This new Russian adventure game nails 1980s USSR

Lifestyle
GEORGY MANAEV
The new Russian indie adventure game focuses on the struggle of ordinary Soviet people, who fell victim to a dreary accident. And the suspenseful atmosphere of the late USSR is captured here perfectly.

As Tamara walks out of the elevator on the 8th floor and heads towards her apartment door, she bumps into a coffin lid. It stands next to the door of her neighbors’ apartment. Apparently, the old drunk suddenly died. “That’s how it is – he lived and now he’s gone,” Tamara says in a desperate tone. More people would die very soon in the very same apartment block and of the same causes. And not because of alcoholism or old age. We’ll tell you why at the end of this review, but first let’s talk about the game.

Bright Lights of Svetlov, a first-person adventure game created and developed by Vladimir Cholokyan, focuses on the heavy events that mauled the lives of several Soviet families in the Soviet town of Kramatorsk (now a part of the Donetsk region in Ukraine) during the 1980s. The “Kramatorsk radiological accident” ended the lives of several people, but the most dreadful part of the story was that their relatives didn’t know the reason for several long years.

And that’s what this fascinating game is about. The mesmerizing atmosphere of Soviet industrial city life in the 1980s. Speaking of which, this game is an impressive simulation of the routine life of an ordinary Soviet citizen.

Bright Lights of Svetlov was designed and developed by Vladimir Cholokyan, a designer and writer born in Penza – so he naturally grew up in the surroundings he recreated so beautifully in his game, also notable for its lighting design. By the way, ‘Svetlov’, the name of a fictional Soviet town the game takes place in, translates as “bright” from Russian.

Many goals in the game are really simple tasks like sweeping the floor, cooking food, or even having a smoke at the balcony overlooking a heavily vegetated inner yard. But the most haunting part of the game is the sound design.

As a Russian, I can honestly say that the game almost perfectly emulates the sound atmosphere of a remote Soviet town. As you walk around the sunlit one-bedroom apartment, fragments of radio broadcasts sprinkle from the kitchen, refrigerator hums in a low tone, birds are singing and kids are heard playing in the yard. Even the sound of footsteps differs depending on which character you play for in this game and there are several.

Anatoliy, an engineer. Tamara, his wife, and Nadya, their daughter; but there’s more. The game action takes place in two apartments, a basement, in the street and beyond – and all the designs and surroundings are meticulously crafted – in terms of historical accuracy. Those who lived in the USSR would surely recognize a lot of familiar household objects in the game.

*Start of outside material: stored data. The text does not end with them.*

(** The decisions. *)
Lemma good_super s c rc p : Good s -> rt_classes s !! c = Some rc -> c_superclass rc = Some p -> is_Some (rt_classes s !! p).
Proof. intros Hg Hc Hp. destruct (good_tree _ _ _ _ _ _ Hg) as (kids & depth & T). by destruct (t_super _ _ _ T _ _ _ Hc Hp). Qed.

Lemma category_sub rc p : p ∈ category_lists rc -> p ∈ lists_of (c_methods rc).
Proof.
  unfold category_lists. destruct (lists_of (c_methods rc)) as [|x l] eqn:El; [by intros ?%not_elem_of_nil|].
  destruct (c_baseMethods rc); [|done]. intros Hp. apply elem_of_take in Hp as (i & Hi & _). by eapply list_elem_of_lookup_2.
Qed.

Lemma category_scan k s c rc : Good s -> rt_classes s !! c = Some rc ->
  exists b, any_implements sel_addr k (category_lists rc) s = Ret b /\ (b = false -> untouched k (category_lists rc ≫= list_methods s)).
Proof.
  intros Hg Hc. destruct (any_implements_spec sel_addr k (category_lists rc) s) as (b & Hb & Hu).
  - intros p Hp. eapply (lo_search _ _ (good_lists _ _ _ _ _ _ Hg)); [exact Hc|by apply category_sub].
  - exists b. split; [done|]. apply Hu.
Qed.

Lemma class_scan k s c rc : Good s -> rt_classes s !! c = Some rc ->
  exists b, any_implements sel_addr k (lists_of (c_methods rc)) s = Ret b /\ (b = false -> untouched k (methods_of s rc)).
Proof.
  intros Hg Hc. destruct (any_implements_spec sel_addr k (lists_of (c_methods rc)) s) as (b & Hb & Hu).
  - intros p Hp. by eapply (lo_search _ _ (good_lists _ _ _ _ _ _ Hg)).
  - exists b. split; [done|]. apply Hu.
Qed.

Lemma any_implements_mlists k lists s s' : rt_mlists s' = rt_mlists s ->
  any_implements sel_addr k lists s' = any_implements sel_addr k lists s.
Proof. intros He. induction lists as [|p lists IH]; [done|]. simpl. unfold mlist_at. by rewrite He, IH. Qed.

Lemma metaCustomAWZ_spec s metacls mc : Good s -> rt_classes s !! metacls = Some mc -> c_isMeta mc = true ->
  exists b, metaCustomAWZ sel_addr NSObject metacls mc s = Ret b /\ (b = false -> unoverridden AWZ s metacls mc).
Proof.
  intros Hg Hmc Hm. pose proof (so_isa _ _ _ _ _ (g_solid _ _ _ _ _ _ Hg)) as Hi.
  destruct (i_root _ _ _ Hi) as (rc & rm & Hr & _ & Hisa & _). unfold metaCustomAWZ, class_at. rewrite Hr. cbn [of_option obind].
  rewrite Hisa. destruct (swizzled AWZ s) eqn:Es; [by exists true|]. destruct (Z.eqb_spec metacls NSObjectMeta) as [->|Hn].
  - destruct (category_scan AWZ s _ mc Hg Hmc) as (b & -> & Hu). exists b. split; [done|]. intros Hb. split_and!; auto.
    intros []. done.
  - destruct (c_superclass mc) as [p|] eqn:Ep; [|by apply (i_super _ _ _ Hi metacls) in Ep]. cbn [of_option obind].
    destruct (good_super s metacls mc p Hg Hmc Ep) as [sc Hsc]. rewrite Hsc. cbn [of_option obind].
    destruct (hasCustom AWZ sc) eqn:Eh; [by exists true|]. destruct (class_scan AWZ s _ mc Hg Hmc) as (b & -> & Hu).
    exists b. split; [done|]. intros Hb. split_and!; [done|by intros ->|]. intros _. split; [auto|]. exists p.
    split; [done|]. exists sc. split; [done|]. by apply negb_false_iff in Eh.
Qed.

(** The second decision reads nothing the first one changed. *)
Lemma clsCustomRR_spec s s' cls c : Good s -> rt_classes s !! cls = Some c -> rt_mlists s' = rt_mlists s ->
  swizzled RR s' = swizzled RR s ->
  (forall d rd, rt_classes s !! d = Some rd -> exists rd', rt_classes s' !! d = Some rd' /\ hasCustom RR rd' = hasCustom RR rd) ->
  exists b, clsCustomRR sel_addr NSObject cls c s' = Ret b /\ (b = false -> unoverridden RR s cls c).
Proof.
  intros Hg Hc Hml Hsw Hsame. unfold clsCustomRR. rewrite !(any_implements_mlists _ _ s s') by done. rewrite Hsw.
  destruct (Z.eqb_spec cls NSObject) as [->|Hn].
  - destruct (category_scan RR s _ c Hg Hc) as (b & -> & Hu). cbn [obind]. eexists. split; [done|].
    intros [Hs Hb]%orb_false_iff. split_and!; auto. intros []. done.
  - destruct (c_superclass c) as [p|] eqn:Ep; [|by exists true].
    destruct (good_super s cls c p Hg Hc Ep) as [sc Hsc]. destruct (Hsame p sc Hsc) as (sc' & Hsc' & Hcu).
    unfold class_at. rewrite Hsc'. cbn [of_option obind]. rewrite Hcu. destruct (hasCustom RR sc) eqn:Eh; [by exists true|].
    destruct (class_scan RR s _ c Hg Hc) as (b & -> & Hu). cbn [obind]. eexists. split; [done|].
    intros [Hs Hb]%orb_false_iff. split_and!; [done|by intros ->|]. intros _. split; [auto|]. exists p. split; [done|].
    exists sc. split; [done|]. by apply negb_false_iff in Eh.
Qed.

Lemma setHasDefault_put k cls s c : rt_classes s !! cls = Some c -> isInitializing s cls = Ret true ->
  setHasDefault k cls s = Ret (put cls (setBits (default_bit k) c) s).
Proof. intros Hc Hi. unfold setHasDefault. rewrite Hi. cbn [cassert obind]. by rewrite (update_is_put _ _ _ _ Hc). Qed.
(* ===== verification/ClassResults.v ===== *)
(** * What the changes of classes amount to

    Any sequence of the operations of ClassChanges.v, in any order: every one
    returns and the invariant holds afterwards.  And the results of the operations as
    a program sees them: the lookup after any changes, the bits for default methods, the methods after
    [class_addMethod] and [class_replaceMethod], and adding methods in bulk or
    one by one.  At the end, the walk: it visits each class once, and too many
    unregistered classes make it give up. *)

From Stdlib Require Import ZArith Lia Bool String.
From stdpp Require Import base list gmap strings.
From S2P Require Import Prelude ObjCData MethodList ClassTree ClassTreeSpec ClassChanges ClassInvariant ClassEffects ClassLookup ClassBits ClassMethodsSpec ClassInstallSpec ClassAddSpec ClassNewSpec ClassInitSpec.

Local Open Scope nat_scope.

(** ** Programs that change classes *)

(** The calls of a program. *)
Inductive op :=
| Lookup (cls : Class) (sel : string)
| AddMethod (cls : option Class) (name : string) (imp : IMP) (types : option string)
| ReplaceMethod (cls : option Class) (name : string) (imp : IMP) (types : option string)
| AddMethodsBulk (cls : option Class) (methods : list _objc_method)
| ReplaceMethodsBulk (cls : option Class) (methods : list _objc_method)
| SetImplementation (m : option Method) (imp : IMP)
| ExchangeImplementations (m1 m2 : option Method)
| Categories (cls : Class) (cats : option (list (option mlist_ptr)))
| ClassPair (super cls meta : Class)
| Realize (cls : Class) (c : class_t) (cats : list (option mlist_ptr))
| Register
| BeginInitialize (cls : Class)
| EndInitialize (cls : Class)
| FlushCaches (cls : option Class).

Section Run.
Context (sel_addr : string -> Z) (pre : nat) (NSObject : Class).

Definition run_op (o : op) (s : runtime) : outcome runtime :=
  match o with
  | Lookup cls sel => let! (_, s) := lookUpImpOrForward sel_addr pre None cls sel s in Ret s
  | AddMethod cls name imp types => let! (_, s) := class_addMethod sel_addr pre NSObject cls name imp types s in Ret s
  | ReplaceMethod cls name imp types => let! (_, s) := class_replaceMethod sel_addr pre NSObject cls name imp types s in Ret s
  | AddMethodsBulk cls methods => let! (_, s) := class_addMethodsBulk sel_addr pre NSObject cls methods s in Ret s
  | ReplaceMethodsBulk cls methods => class_replaceMethodsBulk sel_addr pre NSObject cls methods s
  | SetImplementation m imp => let! (_, s) := method_setImplementation pre NSObject m imp s in Ret s
  | ExchangeImplementations m1 m2 => method_exchangeImplementations pre NSObject m1 m2 s
  | Categories cls cats => remethodizeClass sel_addr pre cls cats s
  | ClassPair super cls meta => objc_initializeClassPair_internal pre (Some super) cls meta s
  | Realize cls c cats => realizeClass_connect sel_addr pre NSObject cls c cats s
  | Register => Ret (addNamedClass s)
  | BeginInitialize cls => setInitializing cls s
  | EndInitialize cls => setInitialized sel_addr NSObject cls s
  | FlushCaches cls => _objc_flush_caches pre cls s
  end.

Fixpoint run_ops (l : list op) (s : runtime) : outcome runtime :=
  match l with [] => Ret s | o :: l' => let! s := run_op o s in run_ops l' s end.

Definition class_exists (s : runtime) (cls : option Class) : Prop := forall c, cls = Some c -> is_Some (rt_classes s !! c).
Definition method_exists (s : runtime) (m : option Method) : Prop := forall m', m = Some m' -> exists meth, method_at s m' = Ret meth.

(** What the callers see to: pointers are valid or null, new classes have new
    addresses and an existing superclass, lists of methods are 32-bit sized, a
    list is attached once, initialization begins once and ends after it began, and
    a class is created only while the number of classes stays at most half of the
    bound of the walks, [unreasonableClassCount] ([room_for]); the last sections
    show what happens without that. *)
Definition allowed (o : op) (s : runtime) : Prop :=
  match o with
  | Lookup cls _ => is_Some (rt_classes s !! cls)
  | AddMethod cls _ _ _ | ReplaceMethod cls _ _ _ | FlushCaches cls => class_exists s cls
  | AddMethodsBulk cls methods | ReplaceMethodsBulk cls methods =>
      class_exists s cls /\ (Z.of_nat (length methods) < 2 ^ 32)%Z
  | SetImplementation m _ => method_exists s m
  | ExchangeImplementations m1 m2 => method_exists s m1 /\ method_exists s m2
  | Categories cls cats =>
      is_Some (rt_classes s !! cls) /\
      forall p, p ∈ from_option category_mlists [] cats -> attachable sel_addr s p
  | ClassPair super cls meta =>
      (exists rs, rt_classes s !! super = Some rs /\ c_isMeta rs = false) /\
      rt_classes s !! cls = None /\ rt_classes s !! meta = None /\ cls <> meta /\ room_for pre 2 s
  | Realize cls c cats =>
      (exists super rs, rt_classes s !! super = Some rs /\ c_superclass c = Some super) /\
      rt_classes s !! cls = None /\ newcomer s c /\ room_for pre 1 s /\
      (forall p, p ∈ category_mlists cats ++ option_list (c_baseMethods c) -> attachable sel_addr s p) /\
      (forall b, c_baseMethods c = Some b -> b ∉ category_mlists cats)
  | Register => True
  | BeginInitialize cls =>
      exists c, rt_classes s !! cls = Some c /\ c_isMeta c = false /\ initialized s cls = false
  | EndInitialize cls =>
      exists c mc, rt_classes s !! cls = Some c /\ rt_classes s !! c_isa c = Some mc /\ c_isMeta c = false /\
        has_flag RW_INITIALIZING mc = true
  end.

(** The states a program comes to. *)
Inductive reaches (s0 : runtime) : runtime -> Prop :=
| reaches_start : reaches s0 s0
| reaches_step s o s' : reaches s0 s -> allowed o s -> run_op o s = Ret s' -> reaches s0 s'.

End Run.

Section Safe.
Context (sel_addr : string -> Z) (Hinj : forall a b, sel_addr a = sel_addr b -> a = b).
Context (pre : nat) (NSObject NSObjectMeta : Class) (original : custom -> string -> option IMP).

Local Abbreviation Good := (good sel_addr pre NSObject NSObjectMeta original).
Local Abbreviation Root := (root_of NSObject NSObjectMeta).
Local Abbreviation run := (run_op sel_addr pre NSObject).
Local Abbreviation may := (allowed sel_addr pre).

(** ** Each operation *)

Lemma flushCaches_good cls s : Good s -> class_exists s cls ->
  exists s', flushCaches pre cls s = Ret s' /\ Good s' /\ cache_only s s'.
Proof.
  intros Hg Hc. destruct (flush_coherent sel_addr pre cls s (good_tree _ _ _ _ _ _ Hg) (good_room _ _ _ _ _ _ Hg) Hc)
    as (s' & Hrun & Ho & Hco); [intros c rc Hr _; by apply (g_coherent _ _ _ _ _ _ Hg)|].
  exists s'. split_and!; [done| |done]. destruct Hg as [Hs _ Hsw]. split; [by eapply cache_only_solid|done|].
  intros k. by eapply cache_only_swizzle.
Qed.

Lemma flush_both_good cls s : Good s -> class_exists s cls ->
  exists s', _objc_flush_caches pre cls s = Ret s' /\ Good s' /\ cache_only s s'.
Proof.
  intros Hg Hc. destruct (flushCaches_good cls s Hg Hc) as (s1 & Hrun & Hg1 & Ho). unfold _objc_flush_caches. rewrite Hrun.
  cbn [obind]. destruct cls as [cls|]; [|by exists s1]. destruct (Hc cls eq_refl) as [c Hr].
  destruct (cache_only_at _ _ _ _ Ho Hr) as (c1 & Hr1 & _). unfold class_at. rewrite Hr1. cbn [of_option obind].
  destruct (_ && _); [|by exists s1]. destruct (flushCaches_good (Some (c_isa c1)) s1 Hg1) as (s2 & Hrun2 & Hg2 & Ho2).
  - intros d [= <-]. by apply (good_metas _ _ _ _ _ _ Hg1 cls).
  - exists s2. split_and!; [done..|]. unfold cache_only in *. congruence.
Qed.

Lemma addNamedClass_good s : Good s -> Good (addNamedClass s).
Proof.
  intros [[H1 H2 [] [] H5 H6] Hco Hsw]. split; [split| |].
  - by apply (class_tree_links s).
  - unfold reasonable, unreasonableClassCount in *. simpl. lia.
  - by split.
  - by split.
  - intros k. destruct (H5 k) as [B1 B2 B3]. split; [done|done|]. intros rc Hd Hr. destruct (B3 rc Hd Hr). by destruct k.
  - done.
  - intros c rc Hr sel i Hi. destruct (Hco c rc Hr sel i Hi) as (r & Ha & ->). exists r. split; [|done].
    eapply answers_frame; [|exact Ha]. intros a ra _ Ha'. by exists ra.
  - intros k. intros Hs. apply Hsw. by destruct k.
Qed.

Searching for these objects and applying them to others is really the only gameplay, however, and, in this aspect, the game doesn’t offer much. Halfway through the game (total gameplay is about 1.5-2 hours), you get kind of bored walking around the same apartment. You can’t jump, run, or interact with random objects – the world of the game is quite limited.

But that’s what makes it so accurate – because, in Soviet towns of the 1980s, life could be really bleak and dull, limited to the same places and surroundings, the same faceless talking heads on the TV (you can zap through channels endlessly – each of them broadcasts a Communist Party meeting), cooking dishes and sweeping the dust. But, at the same time, you could be dying from gamma radiation. So the main goal of the game is to find the cause of you feeling unwell, which eventually gets to every character you play.

[SPOILER ALERT]

Sorry, this game doesn’t end well and it actually gets to your heart when you see with your own eyes (even though emulated in a video game) how useless many of the actions of ordinary Soviet people were against the heartless government system. But I guess that’s the main feature of Bright Lights of Svetlov – to make a player feel how people in the last years of the USSR felt – a downward spiral and you don’t know why.

History:

The “Kramatorsk radiological accident” was in effect from 1980 to 1989. A small capsule containing highly radioactive caesium-137 killed up to six people.

The capsule was originally a part of a radiation level gauge and was lost in a quarry in late 1970s. Later, the gravel from the quarry was used in construction and the capsule unluckily ended up in the concrete wall of an apartment building at Gvardeytsev-Kantemirovtsev Street, 7, in Kramatorsk. Its surface gamma radiation exposure dose rate was 1,800 Roentgen/year (while everything higher than 0.5 Roentgen a year is harmful to humans). Six people from three apartments that were exposed to gamma radiation died in the following nine years before the capsule was eventually discovered in 1989. In total, 17 people were acknowledged as having suffered from gamma exposure.